Ce vendredi 8 mai sera une date importante dans la lutte
contre le coronavirus en Suisse. Le Conseil fédéral
devra débattre de l’application pour tracer les personnes
porteuses de la maladie et présenter son plan d’action. Le
programme, développé notamment par l’EPFL, pourrait
être testé sur un nombre restreint de personnes dès la
semaine prochaine, avant un possible lancement pour le
grand public fin mai. D’ici là, il vaut la peine de s’intéresser
à Singapour. Un temps loué pour sa rapidité à lancer une
application similaire, ce pays d’Asie a subitement mis en
place un système de surveillance à large échelle.

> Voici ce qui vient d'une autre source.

Inductive Result (A : Type) :=
| Ok (a : A)
| Raise (e : exn).
Arguments Ok {A} a.
Arguments Raise {A} e.

(** What a call into the SDK does: it returns, or it raises an exception
    (an [Exception], the kind [except Exception] catches) of which the
    server only ever reads [str(exc)]. *)
Inductive outcome (A : Type) :=
| Returned (a : A)
| Raised (str_exc : string).
Arguments Returned {A} a.
Arguments Raised {A} str_exc.

(** ** The LiveKit SDK as an interface

    [World] is everything outside the server process: the media server, the
    network, the clock.  [sdk_create_room] stands for the whole body of the
    [try] of [_ensure_room] (open the API client, [create_room], close it);
    [sdk_to_jwt] for [AccessToken.to_jwt]. *)
Class LiveKit (World : Type) := {
  sdk_create_room : string -> World -> outcome unit * World;
  sdk_to_jwt : AccessToken -> World -> outcome string
}.

(** The calls a handler made, oldest first. *)
Inductive Event :=
| CreateRoomCall (room_name : string)
| SignCall (t : AccessToken).

Record State (World : Type) := mkState {
  world : World;
  trace : list Event
}.
Arguments mkState {World} world trace.
Arguments world {World} s.
Arguments trace {World} s.

Definition Handler (World A : Type) : Type :=
  State World -> Result A * State World.

Definition ret {World A} (a : A) : Handler World A :=
  fun st => (Ok a, st).

Definition raise {World A} (e : exn) : Handler World A :=
  fun st => (Raise e, st).

Definition bind {World A B} (m : Handler World A) (k : A -> Handler World B)
  : Handler World B :=
  fun st =>
    match m st with
    | (Ok a, st') => k a st'
    | (Raise e, st') => (Raise e, st')
    end.

Declare Scope handler_scope.
Delimit Scope handler_scope with handler.
Notation "x <- m ;;; k" := (bind m (fun x => k))
  (at level 100, m at next level, right associativity) : handler_scope.
Notation "m ;;; k" := (bind m (fun _ => k))
  (at level 100, right associativity) : handler_scope.

(** ** Responses *)

Record TokenResponse := mkTokenResponse {
  resp_token : string;
  resp_url : string;
  resp_identity : string;
  resp_room : string
}.

Record RoomResponse := mkRoomResponse {
  rr_room : string;
  rr_created : bool
}.

Definition config_error : exn :=
  HTTPException 500
    "LIVEKIT_URL, LIVEKIT_API_KEY, and LIVEKIT_API_SECRET must be set".
(** * Dapr client exceptions: a shallow embedding of [dapr/clients/exceptions.py]

    The module normalises HTTP and gRPC failures into error objects.  The
    embedding keeps the Python data as it is: dynamically typed values
    ([pyval]), exceptions as an explicit [result], the deserializer as an
    injected collaborator whose invocations are logged, and the attribute
    dictionary of [StatusDetails] as an insertion-ordered association list. *)

From Stdlib Require Import List String Ascii Bool ZArith Lia Arith.
From Stdlib.Strings Require Import Byte.
From Stdlib Require Import DecimalString DecimalZ.
From Stdlib Require DecimalFacts DecimalPos.
Import ListNotations.
Local Open Scope string_scope.
Set Warnings "-register-all".

(** ** Python values *)

Definition bytes := list byte.

(** An instance of a class the model does not look into (a user class, say):
    it is known by what [bool()], [str()] and [repr()] make of it, none of
    which raises.  Numbers other than [int] are not modelled. *)
Record pyobject : Type := mkObject {
  obj_bool : bool;
  obj_str : string;
  obj_repr : string
}.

En lançant le 20 mars son application, Singapour est l’un
des premiers, si ce n’est le premier Etat – Chine mise à part
– à lancer un programme de traçage du virus. Le
programme TraceTogether, développé par l’Etat, est
proposé de manière volontaire et anonyme. Il se base sur la
technologie Bluetooth pour détecter si deux individus sont
restés à proximité l’un de l’autre durant plus de quinze
minutes. Singapour a lancé TraceTogether après avoir fermé
partiellement ses frontières et imposé des mesures de
quarantaine aux voyageurs.

Attaque contre la Suisse
Le 15 mars, avant le lancement de son application,
Lawrence Wong, ministre du Développement national, s’en
est pris à la Suisse et au Royaume-Uni, où les infections
sont en hausse: «C’est comme si ces pays avaient
abandonné toute mesure pour contenir ou limiter la
propagation du virus.» Singapour n’enregistre alors qu’une
vingtaine de nouvelles infections par jour.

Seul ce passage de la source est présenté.